Warum es eine kluge Pensionsplanung braucht

Clever vorsorgen heisst sorgfältig planen: Viele Senioren kommen nicht darum herum, nach der Pensionierung den Gürtel enger zu schnallen oder einen Teil des Vermögens zu verbrauchen. Foto: iStock

In Ihren Beiträgen, die ich gerne verfolge, raten Sie immer wieder, man solle eine Pensionsplanung vornehmen. Doch was beinhaltet eine solche? Wie soll ich genau vorgehen? M.F.

Das Problem bei der Pensionierung ist bei den meisten Leuten, dass die Kosten und die Einnahmen nach dem Erreichen des Rentenalters nicht mehr übereinstimmen. Im Klartext: Man hat oft höhere Ausgaben als Einnahmen. Darum halte ich es für den Kernpunkt jeder Pensionsplanung, dass man für sich ein Budget für die Zeit nach der Pensionierung aufstellt. Anhand dieses Budgets sieht man dann rasch, wo mögliche Schwachpunkte liegen.

Wichtigster Punkt in Hinblick auf eine solche Budgetierung ist, dass man sich Gedanken macht, wie man im Alter leben möchte – welche Wohnform wünscht man und welche Aktivitäten sind einem wichtig? Man muss etwa entscheiden, ob man nach der Pensionierung sein allenfalls vorhandenes Wohneigentum behalten oder in eine Mietwohnung umziehen möchte. Ein Haus bietet viel Freiheiten, kann sich mit steigendem Alter allerdings auch als Last erweisen – etwa dann, wenn man einen grossen Garten pflegen sollte.

Vor allem muss man frühzeitig prüfen, ob die Hypothek auf dem Haus oder der Eigentumswohnung und die anfallenden jährlichen Nebenkosten sowie mögliche anstehende Renovationen auch mit einem tieferen Einkommen problemlos zahlbar bleiben und somit die Tragbarkeit von Wohneigentum und der Hypothek weiter gegeben ist. Oft wird auch eine Teilamortisation nötig. Ein Gespräch mit der Bank schafft rasch Klarheit. Doch auch die Bank verlangt ein Budget. Wenn man weiss, wie man im Alter wohnen will, lassen sich die Kosten dafür einfach budgetieren.

Detailliert auflisten sollte man für sich auch die monatlichen Kosten für Krankenkasse, andere Versicherungen, Auto, öffentlicher Verkehr, Telefon, Internet, Kleider, Pflege, Lebensmittel und Freizeitbeschäftigungen und Reisen. Bei vielen steigen die Ausgaben für Freizeitaktivitäten und Reisen nach der Pensionierung an: Endlich hat man mehr Zeit und möchte sich etwas leisten. Je nach persönlichen Wünschen lohnt es sich, da mehr zu budgetieren als man während des Erwerbslebens bereits für Freizeit und Reisen ausgibt.

Falsch budgetiert werden oft die Steuern: Hier sollten Sie nicht etwa tiefere Steuern ins Budget aufnehmen, sondern etwa gleich hohe Summen wie während des Erwerbslebens. Zwar nimmt das Einkommen nach der Pensionierung ab – ebenso aber die Abzugsmöglichkeiten.

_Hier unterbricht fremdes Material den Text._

(** ** response.h, response.cpp *)

(** cookies.h, cookies.cpp: parsing a cookie string is an empty function. *)
Record Cookies := mkCookies { map_ : list (bytes * bytes) }.
Definition Cookies_default : Cookies := mkCookies [].
Definition ParseCookieString (cookie_str : bytes) (c : Cookies) : Cookies := c.

Record Response := mkResponse {
  statusCode : Z; status : bytes; error : HttpError; body : bytes; header : Header; resp_url : Url;
  cookies : Cookies
}.

Definition Response_ctor (status_code : Z) (e : HttpError) (b : bytes) (h : Header) (u : Url) (c : Cookies) : Response :=
  mkResponse status_code [] e b h u c.

(** [ResponseHandler]: whether it holds a function. *)
Record ResponseHandler := mkHandler { handler_ : bool }.

(** ** The libraries *)

(** What http-parser calls back. *)
Inductive ParserEvent :=
| on_status (status_code : Z) (at_ : bytes)
| on_header_field (at_ : bytes)
| on_header_value (at_ : bytes)
| on_headers_complete
| on_body (at_ : bytes)
| on_message_complete.

Inductive UrlField := UF_SCHEMA | UF_HOST | UF_PORT | UF_PATH | UF_QUERY | UF_FRAGMENT.

(** [struct http_parser_url]: offset and length of the fields that are set. *)
Record UrlParts := mkParts { field_data : UrlField -> option (nat * nat); parts_port : Z }.

Class HttpParser := {
  http_parser : Type;
  http_parser_init : http_parser;                    (* HTTP_RESPONSE *)
  http_parser_execute : http_parser -> bytes -> list ParserEvent * Z * http_parser;
  http_parser_parse_url : bytes -> UrlParts
}.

Man kann nicht automatisch davon ausgehen, dass die Steuerrechnung deutlich tiefer ausfällt, insbesondere, wenn man neben der AHV auch bei der Pensionskasse die Rente wählt.

Anhand dieser Kostenaufstellung sehen Sie, wo Sie allenfalls Sparmöglichkeiten haben. Denn Tatsache ist: Die meisten kommen nicht darum herum, nach der Pensionierung entweder den Gürtel enger zu schnallen oder einen Teil der Ausgaben durch einen Vermögensverzehr zu finanzieren, vorausgesetzt, dass man sich ein Vermögen aufgebaut hat. In der Regel decken die Einnahmen aus der AHV-Rente und der PK-Rente lediglich 60 bis 70 Prozent des früheren Lohnes.

Ein realistisches Budget über die Ausgaben und Einnahmen nach der Pensionierung hilft Ihnen auch beim heiklen Entscheid, ob Sie bei der Pensionskasse die Rente oder das Kapital beziehen sollen. Je früher Sie ein solches erstellen, desto eher können Sie auch noch handeln.

Wenn Sie nämlich feststellen, dass Ihre Einnahmen bei weitem nicht ausreichen, um Ihre erwarteten Kosten im Rentenalter zu decken, sollten Sie während des Erwerbslebens möglichst noch über freiwillige Einzahlungen in die steuerbegünstigte Säule 3a Ihr finanzielles Polster fürs Alter stärken und so dafür sorgen, dass Sie dann, wenn Sie mehr Zeit haben, sich finanziell nicht zu stark einschränken müssen.